I'm new to algebraic topology -- sorry if this is a silly question or covered in some obvious place. I didn't find it in Hatcher or other questions on this site.
What I get so far: Consider an $n$-dimensional CW complex $X$ with skeletons $\{X^{k}\}_{k = 0}^n$, a $k$-cell $\sigma$ of $X$, and a $k - 1$-cell $\tau$. The incidence number between $\sigma$ and $\tau$, which I'll write as $[\sigma, \tau]$, is defined as the topological degree of the attaching map $\varphi : \tau \to \partial\sigma$. Let $\{\mathscr{C}_k\}_{k = 0}^n$ be the chain modules on $X$, i.e. the formal integer linear combinations of $k$-cells; if we agree to also write "$\sigma$" for the $k$-chain $1\cdot\sigma$, then we can write
$$\partial\sigma = \sum_{\tau \in X^{k - 1}}[\sigma, \tau]\tau.$$
We can then extend this by $\mathbb{Z}$-linearity to define the boundary operators $\partial : \mathscr{C}_k \to \mathscr{C}_{k - 1}$. Assuming the complex has a finite number of cells, we can represent the boundary operators as sparse matrices with integer entries, which makes it possible to compute homology algorithmically.
The incidence numbers between cells can, in principle, take arbitrary integer values. Nonetheless, most examples that you might come up with by hand will have all incidence numbers be either -1, 0, or +1.

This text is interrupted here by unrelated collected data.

(* ===== verification/Supervisor.v ===== *)
(** * Supervisor: signal-safe supervision of a launched process tree

    src/vllm_hust_ext/process_supervisor.py on a POSIX system.  The main program, the signal
    handlers that interrupt it at any point (also inside another handler) and the operating
    system are one labelled step function: [step] says what a label does, so every interleaving
    is a list of labels.  Times are integers of milliseconds; the branches for other systems
    are not modelled.  The theorems are in SupervisorProofs.v. *)

From S2P Require Import Prelude Effects.

Local Open Scope string_scope.
Local Open Scope list_scope.
Local Open Scope Z_scope.

Definition SIGHUP : Z := 1.
Definition SIGINT : Z := 2.
Definition SIGKILL : Z := 9.
Definition SIGTERM : Z := 15.

(** [_POLL_SECONDS] and [_KILL_SIGNAL]. *)
Definition _POLL : Z := 50.
Definition _KILL_SIGNAL : Z := SIGKILL.

Definition DEFAULT_SHUTDOWN_GRACE : Z := 10000.
Definition FORMAL_SHUTDOWN_GRACE : Z := 30000.

Definition _managed_signals : list Z := [SIGTERM; SIGINT; SIGHUP].

(** ** The operating system *)

(** The direct child: not yet started, alive, a zombie, or waited for; a dead one keeps the time
    of its exit. *)
Variant leader_state :=
  | Unborn | Running | Exited (code exited_at : Z) | Reaped (code exited_at : Z).

#[export] Instance leader_state_eq_dec : EqDecision leader_state.
Proof. solve_decision. Defined.

(** Who a signal was sent to: the session leader alone, its group, or a group that took the
    same number after the launch's group was gone. *)
Variant recipient := Leader | Tree | Stranger.

(** [patience] bounds how many polls a killed leader still survives: SIGKILL cannot be caught.
    [sent] is the log of signals, the latest first. *)
Record os := mkOs {
  clock : Z; leader : leader_state; survivors : nat; recycled : bool; doomed : bool;
  patience : nat; sent : list (recipient * Z * Z) }.

Definition set_leader (l : leader_state) (w : os) : os :=
  mkOs (clock w) l (survivors w) (recycled w) (doomed w) (patience w) (sent w).
Definition set_survivors (n : nat) (w : os) : os :=
  mkOs (clock w) (leader w) n (recycled w) (doomed w) (patience w) (sent w).
Definition set_recycled (w : os) : os :=
  mkOs (clock w) (leader w) (survivors w) true (doomed w) (patience w) (sent w).
Definition advance (n : Z) (w : os) : os :=
  mkOs (clock w + n) (leader w) (survivors w) (recycled w) (doomed w) (patience w) (sent w).
Definition wear (w : os) : os :=
  mkOs (clock w) (leader w) (survivors w) (recycled w) (doomed w) (pred (patience w)) (sent w).

(** A signal in the log; a group that is sent SIGKILL is doomed. *)
Definition log (r : recipient) (signum : Z) (w : os) : os :=
  mkOs (clock w) (leader w) (survivors w) (recycled w)
    (doomed w || match r with Tree => signum =? SIGKILL | _ => false end)
    (patience w) ((r, signum, clock w) :: sent w).

Definition leader_in_group (w : os) : bool :=
  match leader w with Running | Exited _ _ => true | _ => false end.

(** The launch's process group has a member; a zombie counts until it is waited for. *)
Definition group_exists (w : os) : bool := leader_in_group w || (0 <? survivors w)%nat.

(** [_signal_launch_tree]: [os.killpg], a missing group ignored. *)
Definition _signal_launch_tree (signum : Z) (w : os) : os :=
  if group_exists w then log Tree signum w
  else if recycled w then log Stranger signum w else w.

(** [process.poll()]: waits for a zombie; [None] while the leader runs. *)
Definition poll (w : os) : os * option Z :=
  match leader w with
  | Exited c t => (set_leader (Reaped c t) w, Some c)
  | Reaped c _ => (w, Some c)
  | _ => (w, None)
  end.

(** [_signal_launch_leader]: only a leader that still runs is signalled. *)
Definition _signal_launch_leader (signum : Z) (w : os) : os :=
  match poll w with (w', Some _) => w' | (w', None) => log Leader signum w' end.

(** [_launch_tree_exists]: [os.killpg(pid, 0)] finds any group of that number. *)
Definition _launch_tree_exists (w : os) : bool := group_exists w || recycled w.

(** ** The program *)

(** How [supervise] ends. *)
Variant outcome := Returned (code : Z) | Raised (e : exn).

(** Where the main program is. *)
Variant pc :=
  | Install (todo : list Z)            (** Installing the handlers. *)
  | Spawn                              (** [subprocess.Popen(...)]. *)
  | Assign                             (** The child runs, [child] is still [None]. *)
  | CheckPending | NotifyTree | NotifyLeader
  | Wait (escalated : bool)            (** [child.wait(timeout=_POLL_SECONDS)]. *)
  | Expired (escalated : bool)         (** The [except] branch. *)
  | Escalate
  | SetDeadline (code : Z)
  | Survivors (code deadline : Z)      (** [_cleanup_survivors]. *)
  | TermSurvivors (code deadline : Z)
  | AwaitTree (code deadline : Z)      (** [_wait_for_launch_tree]. *)
  | KillSurvivors (code : Z)
  | Decide (code : Z)                  (** [if received: return 128 + received[0]]. *)
  | Finally (o : outcome)
  | FinallyKill (o : outcome)
  | FinallyWait (o : outcome)
  | RestoreHandlers (todo : list Z) (o : outcome)
  | Done (o : outcome).

(** Where a running handler is: before [first_signal], before the append, before the time is
    taken, before the child is signalled. *)
Variant frame :=
  | Enter (signum : Z)
  | Append (signum : Z) (first_signal : bool)
  | TakeTime (signum : Z) (first_signal : bool)
  | Act (signum : Z).

Record state := mkState {
  system : os; child : bool; received : list Z; signal_started_at : list Z;
  installed : list Z; frames : list frame; at_pc : pc }.

Definition with_os (w : os) (s : state) : state :=
  mkState w (child s) (received s) (signal_started_at s) (installed s) (frames s) (at_pc s).
Definition go (p : pc) (s : state) : state :=
  mkState (system s) (child s) (received s) (signal_started_at s) (installed s) (frames s) p.
Definition with_frames (fs : list frame) (s : state) : state :=
  mkState (system s) (child s) (received s) (signal_started_at s) (installed s) fs (at_pc s).
Definition with_child (s : state) : state :=
  mkState (system s) true (received s) (signal_started_at s) (installed s) (frames s) (at_pc s).
Definition with_installed (l : list Z) (s : state) : state :=
  mkState (system s) (child s) (received s) (signal_started_at s) l (frames s) (at_pc s).
Definition receive (signum : Z) (s : state) : state :=
  mkState (system s) (child s) (received s ++ [signum]) (signal_started_at s) (installed s)
    (frames s) (at_pc s).
Definition take_time (s : state) : state :=
  mkState (system s) (child s) (received s) (signal_started_at s ++ [clock (system s)])
    (installed s) (frames s) (at_pc s).

(** A signal sent by the program. *)
Definition send_tree (signum : Z) (s : state) : state :=
  with_os (_signal_launch_tree signum (system s)) s.
Definition send_leader (signum : Z) (s : state) : state :=
  with_os (_signal_launch_leader signum (system s)) s.

(** [signal_started_at[0]]. *)
Definition started (s : state) : option Z := hd_error (signal_started_at s).

Section Supervise.
Context (shutdown_grace : Z).

(** [if child is not None: ...]. *)
Definition act (signum : Z) (s : state) : state :=
  if child s then
    if (1 <? length (received s))%nat then send_tree _KILL_SIGNAL s else send_leader signum s
  else s.

(** [forward], one instruction at a time. *)
Definition forward (f : frame) (rest : list frame) (s : state) : state :=
  match f with
  | Enter n => with_frames (Append n (bool_decide (received s = [])) :: rest) s
  | Append n first => with_frames (TakeTime n first :: rest) (receive n s)
  | TakeTime n first =>
      with_frames (Act n :: rest) (if (first : bool) then take_time s else s)
  | Act n => with_frames rest (act n s)
  end.

(** [received and not escalated and time.monotonic() - signal_started_at[0] >= grace]; [None]
    is an [IndexError]. *)
Definition grace_over (escalated : bool) (s : state) : option bool :=
  if bool_decide (received s = []) || escalated then Some false
  else t ← started s; Some (shutdown_grace <=? clock (system s) - t).

Definition cleanup_deadline (s : state) : option Z :=
  if bool_decide (received s = []) then Some (clock (system s) + shutdown_grace)
  else t ← started s; Some (t + shutdown_grace).

Definition index_error : outcome := Raised (IndexError "list index out of range").

(** One poll of a leader that runs: time passes, and a killed leader wears out; [None] when it
    may not survive another poll. *)
Definition survive_poll (w : os) : option os :=
  if doomed w then if (0 <? patience w)%nat then Some (wear (advance _POLL w)) else None
  else Some (advance _POLL w).

(** One instruction of [supervise]; [None] when it blocks or is over. *)
Definition main (s : state) : option state :=
  let w := system s in
  match at_pc s with
  | Install (n :: todo) => Some (go (Install todo) (with_installed (n :: installed s) s))
  | Install [] => Some (go Spawn s)
  | Spawn => Some (go Assign (with_os (set_leader Running w) s))
  | Assign => Some (go CheckPending (with_child s))
  | CheckPending =>
      Some (go (if bool_decide (received s = []) then Wait false
                else if (1 <? length (received s))%nat then NotifyTree else NotifyLeader) s)
  | NotifyTree => Some (go (Wait false) (send_tree _KILL_SIGNAL s))
  | NotifyLeader => Some (go (Wait false) (send_leader (hd 0 (received s)) s))
  | Wait escalated =>
      match poll w with
      | (w', Some code) => Some (go (SetDeadline code) (with_os w' s))
      | (_, None) => w' ← survive_poll w; Some (go (Expired escalated) (with_os w' s))
      end
  | Expired escalated =>
      Some (go match grace_over escalated s with
               | None => Finally index_error
               | Some true => Escalate
               | Some false => Wait escalated
               end s)
  | Escalate => Some (go (Wait true) (send_tree _KILL_SIGNAL s))
  | SetDeadline code =>
      Some (go match cleanup_deadline s with
               | None => Finally index_error
               | Some d => Survivors code d
               end s)
  | Survivors code d =>
      Some (go (if _launch_tree_exists w then TermSurvivors code d else Decide code) s)
  | TermSurvivors code d => Some (go (AwaitTree code d) (send_tree SIGTERM s))
  | AwaitTree code d =>
      if _launch_tree_exists w then
        if d <=? clock w then Some (go (KillSurvivors code) s)
        else Some (with_os (advance _POLL w) s)
      else Some (go (Decide code) s)
  | KillSurvivors code => Some (go (Decide code) (send_tree _KILL_SIGNAL s))
  | Decide code =>
      Some (go (Finally (Returned (match received s with [] => code | n :: _ => 128 + n end))) s)
  | Finally o =>
      if child s then
        match poll w with
        | (w', Some _) => Some (go (RestoreHandlers _managed_signals o) (with_os w' s))
        | (_, None) => Some (go (FinallyKill o) s)
        end
      else Some (go (RestoreHandlers _managed_signals o) s)
  | FinallyKill o => Some (go (FinallyWait o) (send_tree _KILL_SIGNAL s))
  | FinallyWait o =>
      match poll w with
      | (w', Some _) => Some (go (RestoreHandlers _managed_signals o) (with_os w' s))
      | (_, None) => None
      end
  | RestoreHandlers (n :: todo) o =>
      Some (go (RestoreHandlers todo o)
             (with_installed (List.filter (λ m, negb (m =? n)) (installed s)) s))
  | RestoreHandlers [] o => Some (go (Done o) s)
  | Done _ => None
  end.

(** An exception raised at a point of the main program: the [finally] block runs for those of
    the [try] block, and is left by its own. *)
Definition raise_at (e : exn) (s : state) : state :=
  go match at_pc s with
     | Install _ | Finally _ | FinallyKill _ | FinallyWait _ | RestoreHandlers _ _ | Done _ =>
         Done (Raised e)
     | _ => Finally (Raised e)
     end (with_frames [] s).

Definition permission : exn := OSError "PermissionError".

(** A handler, or the main program, is about to make a system call that sends a signal. *)
Definition forward_sends (s : state) : bool :=
  child s && if (1 <? length (received s))%nat then _launch_tree_exists (system s)
             else bool_decide (leader (system s) = Running).

Definition main_sends (s : state) : bool :=
  match at_pc s with
  | NotifyLeader => bool_decide (leader (system s) = Running)
  | NotifyTree | Escalate | TermSurvivors _ _ | KillSurvivors _ | FinallyKill _ =>
      _launch_tree_exists (system s)
  | _ => false
  end.

(** What happens next: an instruction of the innermost handler or of the main program, a signal
    to the child that the system refuses, a failed start, or an event outside the Manager. *)
Variant label :=
  | Instruction | Refuse | SpawnFails
  | Deliver (signum : Z) | Tick (n : Z) | LeaderExits (code : Z) | MemberForks | MemberExits
  | Recycle.

Definition step (l : label) (s : state) : option state :=
  let w := system s in
  match l with
  | Instruction =>
      match frames s with f :: rest => Some (forward f rest s) | [] => main s end
  | Refuse =>
      match frames s with
      | Act _ :: _ => if forward_sends s then Some (raise_at permission s) else None
      | [] => if main_sends s then Some (raise_at permission s) else None
      | _ => None
      end
  | SpawnFails =>
      match frames s, at_pc s with
      | [], Spawn => Some (raise_at (FileNotFoundError "command") s)
      | _, _ => None
      end
  | Deliver n =>
      if bool_decide (n ∈ installed s) then Some (with_frames (Enter n :: frames s) s) else None
  | Tick n => if 0 <=? n then Some (with_os (advance n w) s) else None
  | LeaderExits c =>
      match leader w with Running => Some (with_os (set_leader (Exited c (clock w)) w) s) | _ => None end
  | MemberForks =>
      if negb (doomed w) && (bool_decide (leader w = Running) || (0 <? survivors w)%nat)
      then Some (with_os (set_survivors (S (survivors w)) w) s) else None
  | MemberExits =>
      match survivors w with
      | O => None
      | S n => Some (with_os (set_survivors n w) s)
      end
  | Recycle =>
      match leader w with
      | Reaped _ _ => if group_exists w then None else Some (with_os (set_recycled w) s)
      | _ => None
      end
  end.

(** [supervise] about to install its handlers, after the check of its argument. *)
Definition initial (w : os) : state := mkState w false [] [] [] [] (Install _managed_signals).

Definition supervise (w : os) : result state :=
  _ ← check (0 <=? shutdown_grace)
        (ValueError "shutdown grace period must not be negative");
  Ok (initial w).

(** An execution from [s] to [s']. *)
Inductive run : state → list label → state → Prop :=
  | run_nil s : run s [] s
  | run_cons s l s1 ls s2 : step l s = Some s1 → run s1 ls s2 → run s (l :: ls) s2.

(** The states [supervise] reaches. *)
Inductive reachable (w : os) : state → Prop :=
  | reachable_initial s : supervise w = Ok s → reachable w s
  | reachable_step l s s' : reachable w s → step l s = Some s' → reachable w s'.

(** Executing a list of labels. *)
Fixpoint execute (ls : list label) (s : state) : option state :=
  match ls with [] => Some s | l :: ls' => s' ← step l s; execute ls' s' end.
End Supervise.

My question: Given a CW complex $X$ with incidence numbers of arbitrary magnitude, is there an equivalent complex with all incidence numbers between -1 and +1? Does the answer change if by "equivalent" I mean homeomorphic vs homotopy-equivalent? Alternatively, are there reasonable, finite complexes that you can only represent using attaching maps of higher degree?
Reason for asking: if you compute homology or generally mess about with CW complexes algorithmically, it's pretty nice if you can assume all the matrix entries are between -1 and +1. For starters, it means you can do some compression on the data type; you can use 2-bit integers instead of 32-bit.